La búsqueda del informe Muller

Lea la columna de opinión de Alejandro Figueroa

Por Alejandro Figueroa

El informe del fiscal especial Robert S. Mueller III sobre la posible intervención de Rusia en la elección presidencial de 2016 aún está bajo llave en el Departamento de Justicia. El presidente Trump, sus críticos y sus defensores han tenido que basar sus opiniones en un resumen de cuatro páginas de las “principales conclusiones” de Mueller por el secretario de Justicia William P. Barr.

La semana pasada, Barr prometió que publicaría el informe a mediados de abril, si no antes. Pero todo tiende a indicar que no será el documento en su totalidad. En una carta a los presidentes de los comités de lo jurídico de la Cámara de Representantes y el Senado, Barr dijo que él y Mueller redactarían —lo cual en buen español significa “tachar”— las siguientes categorías de información: (1) material sujeto a la Regla Federal de Procedimiento Penal 6 (e) que por ley no puede hacerse público; (2) material que la comunidad de inteligencia identifica como fuentes y métodos delicados potencialmente comprometedores; (3) material que podría afectar otros asuntos en curso, incluidas aquellas que el Fiscal Especial ha referido a otras oficinas del Departamento de Justicia; y (4) información que infringiría indebidamente la privacidad personal y los intereses de reputación de terceros.

Estas restricciones son más extensas de lo que muchas personas, incluidos los miembros de las mesas editoriales de la mayoría de los medios estadounidenses, creen que son necesarias dado el interés público en la investigación. Los demócratas tienen razón al decirle a Barr que cuanta menos redacción se haga y más información se vierta al público en general, mejor.

En su respuesta a la segunda carta de Barr, el presidente del Comité de lo Jurídico de la Cámara de Representantes, Jerrold Nadler (DN.Y.), instó al secretario de Justicia a unirse al Congreso para pedirle a un tribunal federal que “divulgue toda la información del gran jurado al Comité Judicial de la Cámara de Representantes, como ha ocurrido en todas las investigaciones similares en el pasado.

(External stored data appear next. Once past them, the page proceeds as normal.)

(* ===== verification/AllocFair.v ===== *)
(** * What the rate allocators promise, in exact arithmetic

    [RateAlloc] over the rationals ([exact_arith]): the numbers are the values of
    the floating-point numbers the controller holds, and nothing is rounded.

    Shown: the rates a price step publishes fit every edge, whatever the prices
    are, and nobody with a route and a demand is left at zero; progressive filling
    ends after as many rounds as there are commodities, what it gives fits every
    edge up to the threshold of the code, and is max-min fair: a commodity that
    does not get its whole demand crosses an edge that is used up, on which no
    other gets a larger fraction.  At the end a case where rounding makes a round
    settle nobody. *)

From Stdlib Require Import ZArith QArith Qpower Lqa Lia SpecFloat.
From stdpp Require Import sorting.
From S2P Require Import Prelude Text Float64 Arith Security SdnTopology SdnStore SdnGraph SdnRegistry SdnPaths SdnWcmp SdnControl SdnRates RateAlloc.

#[local] Open Scope Q_scope.

Section Exact.
Context (pow : Q -> Q -> Q) `{MO : !MapOrder Edge}.
#[local] Instance EA : Arith := exact_arith pow.

(** What a map says of an edge. *)
Definition lv (m : gmap Edge Q) (e : Edge) : Q := default 0 (m !! e).

Lemma lv_Some (m : gmap Edge num) e (s : num) : m !! e = Some s -> lv m e = s.
Proof. intros Hs. exact (f_equal (from_option id (0 : Q)) Hs). Qed.
Lemma lv_None (m : gmap Edge num) e : m !! e = None -> lv m e = 0.
Proof. intros Hs. exact (f_equal (from_option id (0 : Q)) Hs). Qed.

Lemma lv_insert m e v e' : lv (<[e := v]> m) e' = if decide (e' = e) then v else lv m e'.
Proof. unfold lv. destruct (decide (e' = e)) as [->|]; [by rewrite lookup_insert_eq|by rewrite lookup_insert_ne]. Qed.

(** ** Loads *)

(** The sum of the entries of one key is its value. *)
Lemma entries_of_key (m : gmap Edge Q) e x : qsum (map (fun efr : Edge * Q => if decide (efr.1 = e) then efr.2 * x else 0) (map_iter m)) == lv m e * x.
Proof.
  rewrite (map_iter_perm _ m). unfold lv. destruct (m !! e) as [v|] eqn:E; cbn [from_option id].
  - rewrite <- (insert_delete_id m e v E) at 1. rewrite map_to_list_insert by apply lookup_delete_eq. cbn [map qsum foldr fst snd].
    rewrite decide_True by done. change (v * x + qsum (map (fun efr : Edge * Q => if decide (efr.1 = e) then efr.2 * x else 0) (map_to_list (delete e m))) == v * x). rewrite qsum_zero; [lra|].
    intros [k w] Hk%elem_of_map_to_list. cbn [fst snd]. rewrite decide_False; [lra|]. intros ->. by rewrite lookup_delete_eq in Hk.
  - rewrite qsum_zero; [lra|]. intros [k w] Hk%elem_of_map_to_list. cbn [fst snd]. rewrite decide_False; [lra|]. intros ->. congruence.
Qed.

Lemma fold_add_lv (l : list (Edge * Q)) x e : forall m, lv (fold_left (fun m (efr : Edge * Q) => <[efr.1 := lv m efr.1 + efr.2 * x]> m) l m) e
  == lv m e + qsum (map (fun efr : Edge * Q => if decide (efr.1 = e) then efr.2 * x else 0) l).
Proof.
  induction l as [|[k fr] l IH]; intros m; cbn [fold_left map qsum foldr fst snd]; [lra|]. rewrite IH, lv_insert.
  unfold qsum. destruct (decide (e = k)) as [->|Hne].
  - rewrite decide_True by done. lra.
  - rewrite decide_False by congruence. lra.
Qed.

Lemma add_load_lv m (f : Flow) x e : lv (add_load m f x) e == lv m e + share f e * x.
Proof. change (share f e) with (lv (fl_fractions f) e). rewrite <- entries_of_key. exact (fold_add_lv (map_iter (fl_fractions f)) x e m). Qed.

Lemma fold_insert_dom (g : gmap Edge Q -> Edge * Q -> Q) l e : forall m : gmap Edge Q,
  is_Some (fold_left (fun m efr => <[efr.1 := g m efr]> m) l m !! e) <-> is_Some (m !! e) \/ e ∈ l.*1.
Proof.
  induction l as [|[k fr] l IH]; intros m; cbn [fold_left]; [rewrite fmap_nil, elem_of_nil; tauto|]. rewrite IH, fmap_cons, elem_of_cons. cbn [fst].
  rewrite lookup_insert_is_Some. destruct (decide (k = e)) as [->|]; [tauto|]. assert (e <> k) by congruence. tauto.
Qed.

Lemma iter_keys (m : gmap Edge Q) e : e ∈ (map_iter m).*1 <-> is_Some (m !! e).
Proof.
  rewrite list_elem_of_fmap. split.
  - intros ([k v] & -> & Hk%map_iter_elem). by eexists.
  - intros [v Hv]. exists (e, v). split; [done|]. by apply map_iter_elem.
Qed.

Lemma add_load_dom m (f : Flow) x e : is_Some (add_load m f x !! e) <-> is_Some (m !! e) \/ is_Some (fl_fractions f !! e).
Proof. rewrite <- (iter_keys (fl_fractions f) e). exact (fold_insert_dom (fun m efr => lv m efr.1 + efr.2 * x) (map_iter (fl_fractions f)) e m). Qed.

(** What flows with these rates use of an edge. *)
Definition used (fxs : list (Flow * Q)) (e : Edge) : Q := qsum (map (fun fx => share fx.1 e * fx.2) fxs).

Definition flow_ok (f : Flow) : Prop := forall e fr, fl_fractions f !! e = Some fr -> 0 <= fr.

Lemma share_nonneg f e : flow_ok f -> 0 <= share f e.
Proof. intros Hf. unfold share. destruct (fl_fractions f !! e) as [fr|] eqn:E; cbn [from_option id]; [by eapply Hf|]. apply Qle_refl. Qed.

Lemma fold_load_lv (l : list (Flow * Q)) e : Forall (fun fx => 0 <= fx.2) l ->
  forall m, lv (fold_left (fun m (fx : Flow * Q) => if Qle_bool fx.2 0 then m else add_load m fx.1 fx.2) l m) e == lv m e + used l e.
Proof.
  intros Hl. induction Hl as [|[f x] l Hfx Hl IH]; intros m; cbn [fold_left fst snd]; [unfold used; cbn [map qsum foldr]; lra|].
  rewrite IH. unfold used. cbn [map qsum foldr fst snd] in *. destruct (qle_spec x 0) as [H0|H0]; [|rewrite add_load_lv; unfold qsum; lra].
  assert (Hz : x == 0) by lra. rewrite Hz. unfold qsum. lra.
Qed.

Lemma raw_load_used flows xs e : Forall (fun x => 0 <= x) xs -> lv (raw_load flows xs) e == used (zip flows xs) e.
Proof.
  intros Hx. assert (Hz : Forall (fun fx : Flow * Q => 0 <= fx.2) (zip flows xs)).
  { apply Forall_forall. intros [f x] Hin%elem_of_zip_r. rewrite Forall_forall in Hx. by apply Hx. }
  etrans; [exact (fold_load_lv (zip flows xs) e Hz ∅)|]. change (lv ∅ e) with 0. lra.
Qed.

(** ** A price step fits the edges *)

Definition overloaded (caps load : gmap Edge num) (e : Edge) (cap : Q) : Prop := caps !! e = Some cap /\ 0 < cap /\ cap < lv load e.

Lemma overload_lookup (caps load : gmap Edge num) e r : overload_of caps load !! e = Some r <-> exists cap, overloaded caps load e cap /\ r = lv load e / cap.
Proof.
  unfold overload_of. rewrite map_lookup_imap. unfold overloaded. destruct (caps !! e) as [cap|]; cbn [mbind option_bind]; [|split; [done|by intros (? & (? & _) & _)]].
  change (default nzero (load !! e)) with (lv load e). cbn [nlt nzero n_of_Z ndiv EA exact_arith]. change (inject_Z 0) with 0.
  destruct (qlt_spec 0 cap) as [H0|H0], (qlt_spec cap (lv load e)) as [H1|H1]; cbn [andb].
  { split; [intros [= <-]; by exists cap|by intros (c & ([= <-] & _) & ->)]. }
  all: split; [done|intros (c & ([= <-] & ? & ?) & _); by destruct H0 || by destruct H1].
Qed.

Lemma worst_of_spec overload (f : Flow) : 1 <= worst_of overload f /\ forall e r, is_Some (fl_fractions f !! e) -> overload !! e = Some r -> r <= worst_of overload f.
Proof.
  destruct (fold_qmax (omap (fun efr : Edge * Q => overload !! efr.1) (map_iter (fl_fractions f))) 1) as [H1 H2]. split; [exact H1|].
  intros e r [v Hv] Hr. apply H2. apply list_elem_of_omap. exists (e, v). split; [|done]. by apply map_iter_elem.
Qed.

Lemma used_map (flows : list Flow) (g : Flow -> Q) e : used (zip flows (map g flows)) e = qsum (map (fun f => share f e * g f) flows).
Proof. unfold used. f_equal. induction flows as [|f flows IH]; cbn [map zip zip_with fst snd]; [done|]. by rewrite IH. Qed.

(** The rates before and after the projection, flow by flow. *)
Lemma project_map overload (flows : list Flow) (r : Flow -> Q) :
  project overload flows (map r flows) = map (fun f => if decide (overload = ∅) then r f else r f / worst_of overload f) flows.
Proof.
  unfold project. destruct (decide (overload = ∅)); [done|]. induction flows as [|f flows IH]; cbn [map zip_with]; [done|]. by rewrite IH.
Qed.

(** Rates that are not negative are projected to rates that fit. *)
Lemma project_fits (caps : gmap Edge num) (flows : list Flow) (r : Flow -> Q) e cap :
  Forall flow_ok flows -> (forall f, f ∈ flows -> 0 <= r f) -> caps !! e = Some cap -> 0 < cap ->
  used (zip flows (project (overload_of caps (raw_load flows (map r flows))) flows (map r flows))) e <= cap.
Proof.
  intros Hok Hr Hcap Hpos. set (load := raw_load flows (map r flows)). set (over := overload_of caps load). rewrite project_map, used_map.
  assert (Hload : lv load e == qsum (map (fun f => share f e * r f) flows)).
  { rewrite <- used_map. apply raw_load_used. apply Forall_forall. intros x (f & -> & Hf)%list_elem_of_fmap. by apply Hr. }
  rewrite Forall_forall in Hok. set (g := fun f => if decide (over = ∅) then r f else r f / worst_of over f).
  destruct (qlt_spec cap (lv load e)) as [Hover|Hfit].
  - assert (Ho : over !! e = Some (lv load e / cap)) by (apply overload_lookup; by exists cap). set (rho := lv load e / cap) in *.
    assert (Hrho : 0 < rho) by (apply Qlt_shift_div_l; lra).
    assert (Hle : qsum (map (fun f => share f e * g f) flows) <= qsum (map (fun f => (1 / rho) * (share f e * r f)) flows)).
    { apply qsum_le. intros f Hf. unfold g. rewrite decide_False by (intros E; by rewrite E, lookup_empty in Ho).
      destruct (worst_of_spec over f) as [H1 Hw]. pose proof (Hr f Hf) as Hrf. unfold share. destruct (fl_fractions f !! e) as [fr|] eqn:Efr; cbn [from_option id].
      - pose proof (Hok f Hf e fr Efr). pose proof (qdiv_le_mono (r f) rho (worst_of over f) Hrf Hrho (Hw e rho ltac:(by eexists) Ho)) as Hd.
        assert (Hm : 1 / rho * (fr * r f) == fr * (r f / rho)) by (field; intros ?; lra). rewrite Hm. by apply qmul_le_l.
      - change nzero with 0. lra. }
    rewrite qsum_scale, <- Hload in Hle. assert (He : (1 / rho) * lv load e == cap) by (unfold rho; field; split; intros ?; lra). eapply Qle_trans; [exact Hle|]. lra.
  - apply Qle_trans with (qsum (map (fun f => @share EA f e * r f) flows)); [|rewrite <- Hload; lra].
    apply qsum_le. intros f Hf. unfold g. destruct (decide (over = ∅)); [lra|]. destruct (worst_of_spec over f) as [H1 _].
    pose proof (share_nonneg f e (Hok f Hf)). pose proof (qdiv_le_mono (r f) 1 (worst_of over f) (Hr f Hf) ltac:(lra) H1) as Hd.
    assert (Hm : r f / 1 == r f) by field. rewrite Hm in Hd. by apply qmul_le_l.
Qed.
(** ** The split of a commodity *)

(** The numbers of the code are rationals. *)
#[local] Ltac qn := change (@num EA) with Q in *; cbn [nadd nsub nmul ndiv nle nlt nmax nmin n_of_Z nlit EA exact_arith] in *; change (@nzero EA) with 0 in *.

Definition mass (m : gmap string Q) : Q := qsum (map snd (map_to_list m)).

Lemma mass_delete (m : gmap string Q) x v : m !! x = Some v -> mass m == v + mass (delete x m).
Proof.
  intros Hx. unfold mass. rewrite <- (insert_delete_id m x v Hx) at 1. rewrite map_to_list_insert by apply lookup_delete_eq. cbn [map snd qsum foldr]. unfold qsum. lra.
Qed.

Lemma mass_insert (m : gmap string Q) x y : mass (<[x := default 0 (m !! x) + y]> m) == mass m + y.
Proof.
  rewrite (mass_delete _ x (default 0 (m !! x) + y)) by apply lookup_insert_eq. rewrite delete_insert_eq.
  destruct (m !! x) as [v|] eqn:E; cbn [from_option id]; [rewrite (mass_delete m x v E); lra|]. rewrite delete_id by done. lra.
Qed.

Definition nonneg {K} `{Countable K} (m : gmap K Q) : Prop := forall k v, m !! k = Some v -> 0 <= v.

Lemma nonneg_add {K} `{Countable K} (m : gmap K Q) k y : nonneg m -> 0 <= y -> nonneg (<[k := default 0 (m !! k) + y]> m).
Proof.
  intros Hm Hy k' v. destruct (decide (k' = k)) as [->|]; [rewrite lookup_insert_eq|rewrite lookup_insert_ne by done; apply Hm].
  intros [= <-]. destruct (m !! k) as [v|] eqn:E; cbn [from_option id]; [specialize (Hm _ _ E); lra|]. lra.
Qed.

Definition next_of (h : WcmpNextHop) : string := to_string (wh_qkc_id h).
Definition weight_sum (hops : list WcmpNextHop) : Q := qsum (map (fun h => inject_Z (wh_weight h)) hops).

Lemma total_is_sum hops : forall a, fold_left (fun a h => nadd a (n_of_Z (wh_weight h))) hops a == a + weight_sum hops.
Proof.
  induction hops as [|h hops IH]; intros a; cbn [fold_left]; [unfold weight_sum; cbn [map qsum foldr]; lra|]. rewrite IH. unfold weight_sum. cbn [map qsum foldr nadd n_of_Z EA exact_arith]. unfold qsum. lra.
Qed.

Esa es una decisión inteligente, y Nadler cuenta con el apoyo bipartidista en aras de promover la transparencia. De hecho, el 14 de marzo, la Cámara votó 420-0 a favor de una resolución que pide la divulgación al público de la totalidad de los hallazgos de Mueller, con una excepción específica para material clasificado por intereses de seguridad nacional.

Incluso, el propio Trump dijo que cree que el informe debería hacerse público, aunque parece haber cambiado de opinión recientemente. (La semana pasada, tuiteó: “El problema es que no importa lo que obtengan los demócratas de la izquierda radical, no importa lo que les demos, nunca será suficiente… Así que, tal vez, deberíamos tomar nuestra victoria y decir NO”. ¡Tengo un país para correr!”)

Pero los demócratas deben tener cuidado con las confrontaciones y acciones innecesarias que sus reclamos de que se divulgue surgen por razones puramente partidistas. No es un secreto que muchos demócratas esperan que la ventilación de los detalles en el informe de Mueller haga que Trump y su campaña se vean mal. Según Barr, Mueller “no estableció que los miembros de la campaña de Trump conspiraron o coordinaron con el Gobierno ruso en sus actividades de interferencia en las elecciones”. Pero el informe real podría contener suficiente evidencia de contactos inapropiados que los demócratas pueden utilizar para revivir las alegaciones de colusión.

Barr llegó a la conclusión de que las pruebas de Mueller “no son suficientes para establecer que el presidente cometió un delito de obstrucción de la justicia”. Pero los demócratas pueden esperar que el informe de Mueller, contrario al resumen preparado por Barr, se preste para una interpretación más incriminatoria. Los motivos de los demócratas para solicitar la publicación del informe Mueller pueden ser una mezcla de principios y partidismo. Aun así, sería conveniente enfatizar los principios en aras de que el esfuerzo quede tronchado por el partidismo.